Lenia
Continuous cellular automata — Conway’s Game of Life generalized to continuous space, continuous states, and continuous time. Watch creatures glide, pulse, and self-organize from smooth mathematics.
About this lab
From discrete to continuous
Conway’s Game of Life operates on a grid of cells that are either alive or dead, updating in discrete steps by counting live neighbors. Lenia, introduced by Bert Wang-Chak Chan in 2018, generalizes every aspect of this framework to the continuous domain. Cell states become real numbers between 0 and 1. The neighborhood becomes a smooth ring-shaped kernel. The birth/death rule becomes a continuous growth function. Time advances in small increments rather than discrete jumps.
The growth function
At each point in space, Lenia convolves the state field with a ring-shaped kernel
K(r) to compute a local potential U. This potential is then
passed through a growth function G(U), typically a Gaussian bell curve
centered at μ with width σ:
G(u) = 2 · exp(-(u - μ)² / (2σ²)) - 1
When the local potential matches the growth center μ, the cell grows.

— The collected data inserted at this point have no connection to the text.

(** C7: The process calls implement the abstract process machine: from a
    running kernel whose table is in the order of PIDs, every sequence of
    [getpid], [getppid], [fork], [execve], [kill], [wait4] and [exit] by
    whichever process is current, and of interrupts, as long as the counters do
    not overflow, gives the answers of the machine, errors, waits and calls
    that never return included, and leaves the processes, the current PID, the
    clock, the memory and the interrupts to come of the machine; open files
    and the cursor are untouched.  (Paths and status pointers that are not null
    name mapped memory, a status is aligned where the build checks it.) *)
Theorem processes_refine `{Pl : Platform} `{Pr : Profile} (D : gset Z) (k : Kernel) (cs : list Call) :
  ok D k -> table_ok k -> Forall (pcall_ok D) cs -> NEXT_PID k + zlen cs < 2 ^ 32 ->
  TICK k + zlen (irqs k) + zlen cs < 2 ^ 64 ->
  exists k', serve_all cs k = Some ((steps cs (state_view k)).1, k') /\
    state_view k' = (steps cs (state_view k)).2 /\ ok D k' /\ table_ok k' /\ others k' = others k.
Proof.
  intros Hk Ht Hcs. revert k Hk Ht. induction Hcs as [|c cs Hc Hcs IH]; intros k Hk Ht Hn Hb.
  { by exists k. }
  rewrite zlen_cons in Hn, Hb. pose proof (zlen_nonneg cs).
  destruct (serves_call D c k) as (k1 & E & Hv & Ht1 & Ho); [done..|lia|lia|].
  assert (ok D k1) as Hk1 by (eapply serve_ok; [done|done|lia|done]).
  destruct (step_bounds c (state_view k)) as [Hn1 Hb1]. rewrite <- Hv in Hn1, Hb1.
  cbn [next clock coming state_view] in Hn1, Hb1.
  destruct (IH k1) as (k2 & E2 & Hv2 & Hk2 & Ht2 & Ho2); [done..|lia|lia|].
  exists k2. cbn [serve_all steps]. rewrite E. cbn [mbind option_bind]. rewrite E2, Hv in *.
  destruct (step c (state_view k)) as [a s1]. cbn [fst snd] in *.
  destruct (steps cs s1) as [rest s2]. split_and!; [done..|]. by rewrite Ho2.
Qed.

(** The kernel starts with such a table. *)
Lemma booted_table_ok `{Pl : Platform} kb d m l : table_ok (booted kb d m l).
Proof. split; repeat constructor; simpl; lia || done. Qed.

Lemma booted_ok `{Pl : Platform} D kb d m :
  mem_ok m -> dom m = D -> in_dom D VGA_BUFFER_ADDR 4000 -> ok D (booted kb d m []).
Proof. intros. split; [apply Vga.initial_inv|done..|by split|constructor|constructor|by vm_compute]. Qed.

(** The idle process is entered as its own child: while it is current and
    lives, with no other child, [wait4] does not report that there is none. *)
Lemma idle_waits_for_itself `{Pl : Platform} `{Pr : Profile} kb d m :
  let k := booted kb d m [] in
  let alone := set_table [idle_process] k in
  waitpid None alone = Waiting alone.
Proof. done. Qed.

(** ** A witness *)

#[local] Existing Instance dev.
#[local] Opaque demo_memory.

Definition demo_ten : list Call := replicate 10 (Interrupt 0x20).

(** A family: the idle process forks, init exits, the child is killed, and the
    idle process reaps both. *)
Definition demo_family : list Call :=
  [Fork] ++ demo_ten ++ [Getpid; Exit 7; Getpid; Getppid; Kill 2 15; Kill 9 15] ++ demo_ten ++
  [Getpid; Wait 9 0; Wait (-1) 8192; Wait 2 0; Wait 2 0].

Definition demo_booted : Kernel := booted (Pl := Demo.platform) tt [] demo_memory [].

Lemma demo_booted_ok : ok (dom demo_memory) demo_booted.
Proof. apply booted_ok; [exact (ok_bytes _ _ demo_running_ok)|done|exact (ok_vga _ _ demo_running_ok)]. Qed.

Lemma demo_family_ok : Forall (pcall_ok (dom demo_memory)) demo_family.
Proof.
  repeat (apply Forall_cons; split; [|]); try done; simpl; split; try lia.
  intros _. split; [|done]. intros i Hi. apply (demo_mapped _ (lit "hello")); [|by right]. unfold zlen. simpl. lia.
Qed.

Lemma processes_refine_witness :
  exists k', serve_all demo_family demo_booted
    = Some (([Returned 2] ++ replicate 10 Served ++
        [Returned 1; Gone; Returned 2; Returned 0; Returned 0; Returned (errno Srch)] ++
        replicate 10 Served ++
        [Returned 0; Returned (errno Srch); Returned 1; Returned 2; Returned (errno Srch)]), k') /\
    table_ok k'.
Proof.
  destruct (processes_refine (dom demo_memory) demo_booted demo_family) as (k' & E & _ & _ & Ht & _).
  - apply demo_booted_ok.
  - apply booted_table_ok.
  - apply demo_family_ok.
  - by vm_compute.
  - by vm_compute.
  - exists k'. split; [|exact Ht]. rewrite E. vm_compute. reflexivity.
Defined.
(** A tick that finds the exiting process current, after its mark, delivers its
    signals: a fatal one replaces the exit code the log names. *)
Lemma exit_code_replaced k code p sig :
  NoDup (p_pid <$> PROCESS_TABLE k) -> find_proc (CURRENT_PID k) (PROCESS_TABLE k) = Some p ->
  List.find (Z.testbit (p_pending_signals p)) by_strength = Some sig -> - 2 ^ 31 <= code < 2 ^ 31 ->
  0 <= TICK k -> TICK k + 1 < 2 ^ 64 ->
  exists t k' p', run [Run; Irq 0x20] (dispatch_task (exit_frame code)) k = Some (t, k') /\
    find_proc (CURRENT_PID k) (PROCESS_TABLE k') = Some p' /\ p_exit_code p' = 128 + sig.
Proof.
  intros Hnd Hp Hsig Hcode H0 H1.
  assert (dispatch_task (exit_frame code) = sys_exit_task code) as ->.
  { unfold dispatch_task, exit_frame. simpl. by rewrite as_i32_id. }
  set (t := after_exit (CURRENT_PID k) code (PROCESS_TABLE k)). set (k1 := set_table t k).
  assert (exit_mark code k = Done tt k1) as Em by by apply exit_mark_spec.
  pose proof (find_after_exit _ code _ _ Hp) as Hf. fold t in Hf.
  destruct (find_proc_Some _ _ _ Hf) as [Hin Hpid].
  set (p1 := reparent (CURRENT_PID k) (make_zombie code p)) in *.
  assert (p_exit_code (deliver p1) = 128 + sig) as Hcd.
  { rewrite deliver_spec. assert (p_pending_signals p1 = p_pending_signals p) as ->
      by (unfold p1, reparent; by case_match). by rewrite Hsig. }
  unfold sys_exit_task. rewrite (run_section _ _ _ _ _ _ Em). cbn [run advance]. unfold served.
  cbn [interfere]. rewrite timer_interrupt. unfold mbind, M_bind.
  rewrite (tick_exact k1 p1) by done. do 2 eexists. exists (deliver p1). split; [done|]. split; [|done].
  assert (find_proc (CURRENT_PID k) (update_proc (CURRENT_PID k) deliver t) = Some (deliver p1)) as E.
  { rewrite find_update_eq by auto with kernel. by rewrite Hf. }
  by case_match.
Qed.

When it deviates too far, the cell shrinks. This simple mechanism — grow when the neighborhood density is “just right” — gives rise to astonishingly complex creatures that move, rotate, split, and interact.
Creatures and taxonomy
Chan discovered hundreds of distinct lifeforms in the Lenia universe, each associated with specific parameter ranges. Orbium is a smooth glider that moves steadily across the field. Geminium is a self-replicating creature that splits into two copies of itself. Scutium is a stationary oscillator, pulsing in place. These organisms are not programmed — they are emergent solutions to the continuous update rule, stable attractors in an infinite-dimensional dynamical system.
Why it matters
Lenia bridges cellular automata, partial differential equations, and artificial life. Its creatures exhibit behaviors — locomotion, homeostasis, self-repair — that are hallmarks of biological life, yet arise from purely mathematical rules with no explicit programming. It raises deep questions about what “life” means and whether complexity requires discrete structure or can emerge from smooth, continuous dynamics.